*REQUIRED ACTION*
Your response should contain every line from the data below that holds the string "injection".

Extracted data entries
(* ===== verification/SiteAverage.v ===== *)
(** * Section 3: Average Ticket Count per Site & Month (lines 129-178)

    Two charts.  "Per Site" is an average of sums: the tickets of each
    (site, month) pair are counted ([groupby(['Site', 'month_year_str'])]
    counting [CheckInDate]), then the counts of a site are averaged
    ([groupby('Site')], mean of [count]).  "Per Month" counts the tickets
    of each [month_year_str]. *)

From S2P Require Import Prelude Datetime Numeric Frame Preprocess GroupBy Widgets.

(** The order pandas sorts a two-column key by: lexicographic. *)
Definition pair_le (a b : string * string) : Prop :=
  (String.le a.1 b.1 /\ a.1 <> b.1) \/ (a.1 = b.1 /\ String.le a.2 b.2).

#[export] Instance pair_le_dec : RelDecision pair_le.
Proof. intros a b. unfold pair_le. apply _. Defined.

(** The key of [groupby(['Site', 'month_year_str'])]: null when the site
    is null. *)
Definition site_month_key (d : dispatch) : option (string * string) :=
  match d_Site d with Some s => Some (s, d_month_year_str d) | None => None end.

(** Lines 137-139. *)
Definition tickets_per_site_per_month (rows : list dispatch) : list ((string * string) * nat) :=
  agg_table pair_le site_month_key (agg_count has_date) rows.

Definition count_q (e : (string * string) * nat) : Q := inject_Z (Z.of_nat e.2).

(** Lines 142-144: the mean of the [count] column per site. *)
Definition avg_tickets_by_site (t : list ((string * string) * nat)) : list (string * option Q) :=
  agg_table String.le (fun e => Some e.1.1) (fun g => qmean (map count_q g)) t.

(** Lines 163-165. *)
Definition tickets_by_month (rows : list dispatch) : list (string * nat) :=
  agg_table String.le (fun d => Some (d_month_year_str d)) (agg_count has_date) rows.

Definition section_site_average (p : pframe) : render (list (string * option Q) * list (string * nat)) :=
  emit (Expander "### **Average Ticket Count per Site & Month**") ~;;
  emit (Subheader "Per Site") ~;;
  rlift (need_col p "Site") ~;;
  let avg := avg_tickets_by_site (tickets_per_site_per_month (p_rows p)) in
  emit (Chart (BarAvg "Avg. Ticket Count per Site (Monthly)" avg)) ~;;
  emit (Subheader "Per Month") ~;;
  let tbm := tickets_by_month (p_rows p) in
  emit (Chart (LineCount "Ticket Count per Month" tbm)) ~;;
  rret (avg, tbm).

(** The months in which a site has tickets, "NaT" included. *)
Definition site_months (rows : list dispatch) (s : string) : list string :=
  remove_dups (map d_month_year_str (filter (fun d => d_Site d = Some s) rows)).

(** Example data: site A has two tickets in January and one in February,
    site B one in February and one without a date. *)
Definition demo_site_frame : frame :=
  fetch_data ["CheckInDate"; "Hours"; "Site"]
    [mk_row (JStr "2024-01-05") (JNum 2) (Some "A") None None;
     mk_row (JStr "2024-01-06") (JNum 2) (Some "A") None None;
     mk_row (JStr "2024-02-20") (JNum 1) (Some "A") None None;
     mk_row (JStr "2024-02-20") (JNum 1) (Some "B") None None;
     mk_row JNull (JNum 4) (Some "B") None None].

(** ** The average of sums *)

Section TwoStage.
Context (rows : list dispatch) (s : string).

(** The (site, month) keys of site [s]. *)
Definition site_keys : list (string * string) :=
  filter (fun k => k.1 = s) (group_keys pair_le site_month_key rows).

Definition pair_count (k : string * string) : nat :=
  agg_count has_date (group_of site_month_key rows k).

Lemma site_group_of :
  group_of (fun e : (string * string) * nat => Some e.1.1) (tickets_per_site_per_month rows) s
  = map (fun k => (k, pair_count k)) site_keys.
Proof.
  unfold group_of, tickets_per_site_per_month, agg_table, groupby, site_keys.
  rewrite map_map. simpl. rewrite filter_map_comm. simpl.
  f_equal. apply list_filter_iff. intros k. split; [by intros [=]|by intros ->].
Qed.

Lemma NoDup_site_keys : NoDup site_keys.
Proof. unfold site_keys. apply NoDup_filter, NoDup_group_keys. Qed.

Lemma elem_of_site_keys k :
  k ∈ site_keys <-> k.1 = s /\ exists d, d ∈ rows /\ site_month_key d = Some k.
Proof. unfold site_keys. rewrite list_elem_of_filter, elem_of_group_keys. done. Qed.

Lemma key_in_site_keys d :
  d ∈ rows -> key_in site_month_key site_keys d <-> d_Site d = Some s.
Proof.
  intros Hd. unfold key_in, site_month_key. destruct (d_Site d) as [s'|] eqn:E; [|naive_solver].
  rewrite elem_of_site_keys. simpl. split; [intros [-> _]; done|intros [= ->]].
  split; [done|]. exists d. unfold site_month_key. by rewrite E.
Qed.

(** The counts of site [s] add up to its dated tickets. *)
Lemma site_counts_total :
  sum_list_with pair_count site_keys
  = length (filter (fun d => has_date d = true /\ d_Site d = Some s) rows).
Proof.
  unfold pair_count. rewrite sum_counts_keys. unfold agg_count.
  rewrite (concat_groups_perm site_month_key) by apply NoDup_site_keys.
  rewrite list_filter_filter. f_equal. apply filter_ext_in. intros d Hd.
  rewrite key_in_site_keys by done. done.
Qed.

(** There are as many (site, month) keys of [s] as months of [s]. *)
Lemma site_keys_length : length site_keys = length (site_months rows s).
Proof.
  rewrite <- (length_map snd site_keys). apply Permutation_length, NoDup_Permutation.
  - apply NoDup_fmap_2_strong; [|apply NoDup_site_keys].
    intros [a m] [b m'] Ha%elem_of_site_keys Hb%elem_of_site_keys. simpl in *. naive_solver.
  - apply NoDup_remove_dups.
  - intros m. unfold site_months. rewrite elem_of_map_iff, elem_of_remove_dups, elem_of_map_iff.
    split.
    + intros ([a m'] & -> & (Ha & d & Hd & Hk)%elem_of_site_keys). simpl in *. subst a.
      exists d. unfold site_month_key in Hk. destruct (d_Site d) eqn:E; [|done]. injection Hk as -> ->.
      split; [done|]. apply list_elem_of_filter. done.
    + intros (d & -> & (Hs & Hd)%list_elem_of_filter). exists (s, d_month_year_str d). split; [done|].
      apply elem_of_site_keys. split; [done|]. exists d. unfold site_month_key. by rewrite Hs.
Qed.
End TwoStage.

(** C2: the "Avg. Ticket Count per Site (Monthly)" bar of a site is the
    number of its dated tickets divided by the number of months in which it
    has tickets: an average of per-month counts, not a per-ticket mean
    (spec, testable property 3).  A "NaT" month of the site counts in the
    divisor but contributes no ticket. *)
Theorem avg_tickets_two_stage rows s a :
  (s, Some a) ∈ avg_tickets_by_site (tickets_per_site_per_month rows) ->
  (a == inject_Z (Z.of_nat (length (filter (fun d => has_date d = true /\ d_Site d = Some s) rows)))
        / inject_Z (Z.of_nat (length (site_months rows s))))%Q.
Proof.
  unfold avg_tickets_by_site at 1, agg_table, groupby. rewrite map_map, elem_of_map_iff.
  intros (s' & [= <- Ha] & Hs).
  pose proof (group_nonempty String.le (fun e : (string * string) * nat => Some e.1.1) _ _ Hs) as Hne.
  rewrite site_group_of in Ha, Hne. rewrite map_map in Ha.
  rewrite qmean_cons_value in Ha by (intros ?%map_eq_nil; subst; apply Hne; rewrite H; done).
  injection Ha as ->. unfold count_q. simpl.
  rewrite qsum_inject, site_counts_total, length_map, site_keys_length. reflexivity.
Qed.

(** ** The "Per Month" chart *)

Lemma tickets_by_month_eq rows :
  tickets_by_month rows
  = map (fun k => (k, agg_count has_date (group_of (fun d => Some (d_month_year_str d)) rows k)))
        (group_keys String.le (fun d => Some (d_month_year_str d)) rows).
Proof. unfold tickets_by_month, agg_table, groupby. by rewrite map_map. Qed.

(** C18: when some ticket has no check-in date, the "Ticket Count per
    Month" line ends with a point "NaT" at 0 tickets. *)
Theorem tickets_by_month_NaT_last f p :
  preprocess f = Ok p -> (exists d, d ∈ p_rows p /\ d_CheckInDate d = None) ->
  last (tickets_by_month (p_rows p)) = Some ("NaT", 0%nat).
Proof.
  intros Hp (d0 & Hd0 & Hnat). rewrite tickets_by_month_eq, last_map.
  rewrite (sorted_last_max _ "NaT"); [|apply group_keys_sorted; apply _|..].
  - simpl. do 2 f_equal. unfold agg_count. rewrite filter_nil_in; [done|].
    intros d Hd. pose proof (group_of_key _ _ _ _ Hd) as Hkd. injection Hkd as Hkd.
    apply group_of_subset in Hd. apply (pre_month_NaT f p d Hp Hd) in Hkd. by rewrite Hkd.
  - apply elem_of_group_keys. exists d0. split; [done|]. f_equal.
    apply (pre_month_NaT f p d0 Hp Hd0). unfold has_date. by rewrite Hnat.
  - intros y (d & Hd & [= <-])%elem_of_group_keys. by apply (pre_month_le_NaT f p).
Qed.

Lemma avg_tickets_two_stage_witness :
  ("B", Some (1 # 2)%Q) ∈ avg_tickets_by_site (tickets_per_site_per_month (rows_of demo_site_frame)) /\
  ((1 # 2) == inject_Z (Z.of_nat (length (filter (fun d => has_date d = true /\ d_Site d = Some "B")
                                             (rows_of demo_site_frame))))
             / inject_Z (Z.of_nat (length (site_months (rows_of demo_site_frame) "B"))))%Q.
Proof.
  assert (H : ("B", Some (1 # 2)%Q) ∈ avg_tickets_by_site (tickets_per_site_per_month (rows_of demo_site_frame))).
  { apply list_elem_of_In. vm_compute. auto. }
  split; [exact H|]. exact (avg_tickets_two_stage _ _ _ H).
Defined.

Lemma tickets_by_month_NaT_last_witness :
  exists p, preprocess demo_site_frame = Ok p /\
  (exists d, d ∈ p_rows p /\ d_CheckInDate d = None) /\
  last (tickets_by_month (p_rows p)) = Some ("NaT", 0%nat).
Proof.
  eexists. split; [vm_compute; reflexivity|].
  assert (Hex : exists d, d ∈ rows_of demo_site_frame /\ d_CheckInDate d = None).
  { exists (mk_dispatch None 4 "NaT" (Some "B") None None). split; [|reflexivity].
    apply list_elem_of_In. vm_compute. auto 10. }
  split; [exact Hex|]. apply (tickets_by_month_NaT_last demo_site_frame); [vm_compute; reflexivity|exact Hex].
Defined.

Lemma section_site_average_returns p :
  "Site" ∈ p_cols p -> returns (section_site_average p) (fun _ => True).
Proof. intros Hs. unfold section_site_average, need_col. rewrite bool_decide_true by done. returns_steps. Qed.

*SOLUTION FOR THIS TASK*
      exists d. unfold site_month_key in Hk. destruct (d_Site d) eqn:E; [|done]. injection Hk as -> ->.
  injection Ha as ->. unfold count_q. simpl.
    intros d Hd. pose proof (group_of_key _ _ _ _ Hd) as Hkd. injection Hkd as Hkd.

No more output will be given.